| MATERIAL SUPPLIED |
◇ ◇ ◇ ◇ ◇

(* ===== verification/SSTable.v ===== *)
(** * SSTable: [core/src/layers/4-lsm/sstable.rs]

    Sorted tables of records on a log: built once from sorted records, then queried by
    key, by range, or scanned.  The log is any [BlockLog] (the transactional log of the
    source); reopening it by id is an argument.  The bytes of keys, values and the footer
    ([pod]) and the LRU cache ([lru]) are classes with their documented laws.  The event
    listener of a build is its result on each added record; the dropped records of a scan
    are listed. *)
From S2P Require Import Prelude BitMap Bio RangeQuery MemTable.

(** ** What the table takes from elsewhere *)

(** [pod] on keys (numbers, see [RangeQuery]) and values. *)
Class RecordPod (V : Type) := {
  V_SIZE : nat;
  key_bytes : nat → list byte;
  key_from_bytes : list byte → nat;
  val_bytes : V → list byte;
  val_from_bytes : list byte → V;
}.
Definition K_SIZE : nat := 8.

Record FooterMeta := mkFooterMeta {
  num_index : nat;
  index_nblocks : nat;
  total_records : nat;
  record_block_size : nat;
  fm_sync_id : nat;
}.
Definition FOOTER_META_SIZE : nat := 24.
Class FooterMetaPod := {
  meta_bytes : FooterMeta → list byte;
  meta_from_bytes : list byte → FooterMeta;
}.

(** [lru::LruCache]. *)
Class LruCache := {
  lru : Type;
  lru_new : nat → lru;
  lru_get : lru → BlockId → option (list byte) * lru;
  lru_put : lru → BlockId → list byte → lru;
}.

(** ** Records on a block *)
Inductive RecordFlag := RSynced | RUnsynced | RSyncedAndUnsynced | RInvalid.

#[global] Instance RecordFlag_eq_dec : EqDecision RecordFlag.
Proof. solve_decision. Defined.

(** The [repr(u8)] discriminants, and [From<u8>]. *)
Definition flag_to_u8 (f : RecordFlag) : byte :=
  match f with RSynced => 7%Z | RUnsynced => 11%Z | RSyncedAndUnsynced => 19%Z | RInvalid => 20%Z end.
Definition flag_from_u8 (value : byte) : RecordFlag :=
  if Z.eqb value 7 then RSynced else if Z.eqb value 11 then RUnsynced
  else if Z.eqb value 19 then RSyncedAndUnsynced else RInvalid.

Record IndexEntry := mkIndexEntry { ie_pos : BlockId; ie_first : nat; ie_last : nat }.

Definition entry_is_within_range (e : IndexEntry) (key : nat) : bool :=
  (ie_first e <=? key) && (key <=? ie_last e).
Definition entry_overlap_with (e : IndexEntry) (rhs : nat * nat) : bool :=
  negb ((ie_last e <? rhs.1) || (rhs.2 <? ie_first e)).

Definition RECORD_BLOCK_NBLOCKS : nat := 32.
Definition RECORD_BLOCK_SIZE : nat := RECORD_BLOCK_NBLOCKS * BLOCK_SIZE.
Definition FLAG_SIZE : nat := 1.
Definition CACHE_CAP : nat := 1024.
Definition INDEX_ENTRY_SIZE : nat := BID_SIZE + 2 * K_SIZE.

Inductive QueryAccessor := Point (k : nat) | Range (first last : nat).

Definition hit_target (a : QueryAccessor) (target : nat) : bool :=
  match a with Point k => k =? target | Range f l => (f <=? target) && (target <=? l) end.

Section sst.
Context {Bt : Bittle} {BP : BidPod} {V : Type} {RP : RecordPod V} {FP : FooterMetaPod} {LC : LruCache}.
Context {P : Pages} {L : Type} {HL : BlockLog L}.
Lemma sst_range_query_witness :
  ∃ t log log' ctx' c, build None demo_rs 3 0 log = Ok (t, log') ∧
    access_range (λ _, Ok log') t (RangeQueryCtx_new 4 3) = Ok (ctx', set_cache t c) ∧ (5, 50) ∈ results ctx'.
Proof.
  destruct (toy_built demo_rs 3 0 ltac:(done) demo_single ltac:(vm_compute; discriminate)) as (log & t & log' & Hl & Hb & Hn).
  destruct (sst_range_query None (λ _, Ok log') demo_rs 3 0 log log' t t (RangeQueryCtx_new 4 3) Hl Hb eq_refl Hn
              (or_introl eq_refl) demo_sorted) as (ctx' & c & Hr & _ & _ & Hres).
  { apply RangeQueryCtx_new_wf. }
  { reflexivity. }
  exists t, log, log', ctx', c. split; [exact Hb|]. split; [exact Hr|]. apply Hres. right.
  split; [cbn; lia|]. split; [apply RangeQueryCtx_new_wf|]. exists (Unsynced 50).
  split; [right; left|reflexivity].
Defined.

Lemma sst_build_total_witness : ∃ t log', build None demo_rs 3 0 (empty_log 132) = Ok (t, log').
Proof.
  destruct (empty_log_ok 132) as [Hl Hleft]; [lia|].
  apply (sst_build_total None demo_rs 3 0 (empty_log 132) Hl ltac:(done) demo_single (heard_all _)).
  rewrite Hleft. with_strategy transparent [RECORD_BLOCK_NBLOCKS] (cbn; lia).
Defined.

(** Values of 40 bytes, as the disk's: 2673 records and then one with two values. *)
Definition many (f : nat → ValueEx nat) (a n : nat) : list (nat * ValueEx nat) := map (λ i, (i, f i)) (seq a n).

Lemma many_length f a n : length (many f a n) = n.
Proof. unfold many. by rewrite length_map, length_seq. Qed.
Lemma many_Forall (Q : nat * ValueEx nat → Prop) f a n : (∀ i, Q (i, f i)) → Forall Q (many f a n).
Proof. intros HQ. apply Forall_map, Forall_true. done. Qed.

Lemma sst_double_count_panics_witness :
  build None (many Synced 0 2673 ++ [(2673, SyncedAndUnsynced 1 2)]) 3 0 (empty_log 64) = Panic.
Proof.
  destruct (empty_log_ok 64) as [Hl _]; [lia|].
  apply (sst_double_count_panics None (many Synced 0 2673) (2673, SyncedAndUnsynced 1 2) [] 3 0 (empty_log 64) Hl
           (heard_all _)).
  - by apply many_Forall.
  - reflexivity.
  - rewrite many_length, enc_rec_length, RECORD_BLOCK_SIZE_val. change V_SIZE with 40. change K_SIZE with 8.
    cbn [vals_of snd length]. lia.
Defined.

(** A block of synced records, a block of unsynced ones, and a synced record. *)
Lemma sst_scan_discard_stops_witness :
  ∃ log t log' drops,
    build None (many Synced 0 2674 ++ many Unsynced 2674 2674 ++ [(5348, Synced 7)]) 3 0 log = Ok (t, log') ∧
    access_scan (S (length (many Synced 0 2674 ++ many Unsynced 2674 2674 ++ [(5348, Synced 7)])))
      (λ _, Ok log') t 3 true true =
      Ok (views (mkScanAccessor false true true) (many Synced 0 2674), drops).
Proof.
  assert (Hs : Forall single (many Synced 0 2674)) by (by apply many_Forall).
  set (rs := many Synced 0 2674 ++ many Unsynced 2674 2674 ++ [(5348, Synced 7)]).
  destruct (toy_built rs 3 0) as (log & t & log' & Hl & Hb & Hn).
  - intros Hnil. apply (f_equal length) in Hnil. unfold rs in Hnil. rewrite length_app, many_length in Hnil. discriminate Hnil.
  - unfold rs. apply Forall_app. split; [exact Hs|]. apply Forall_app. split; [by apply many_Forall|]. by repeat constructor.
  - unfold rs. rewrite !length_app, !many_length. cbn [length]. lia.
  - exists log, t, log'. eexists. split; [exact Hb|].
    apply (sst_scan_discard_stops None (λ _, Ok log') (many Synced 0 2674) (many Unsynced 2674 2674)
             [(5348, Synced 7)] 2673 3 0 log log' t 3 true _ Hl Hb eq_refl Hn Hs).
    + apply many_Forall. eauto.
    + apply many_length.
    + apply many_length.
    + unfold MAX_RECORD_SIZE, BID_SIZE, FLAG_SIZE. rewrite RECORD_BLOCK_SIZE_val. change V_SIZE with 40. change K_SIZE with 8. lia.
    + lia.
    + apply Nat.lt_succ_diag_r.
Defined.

◇ ◇ ◇ ◇ ◇

What is wanted is a copy of every line in the listing that includes the word "target".

| EXERCISE SOLUTION |
Definition hit_target (a : QueryAccessor) (target : nat) : bool :=
  match a with Point k => k =? target | Range f l => (f <=? target) && (target <=? l) end.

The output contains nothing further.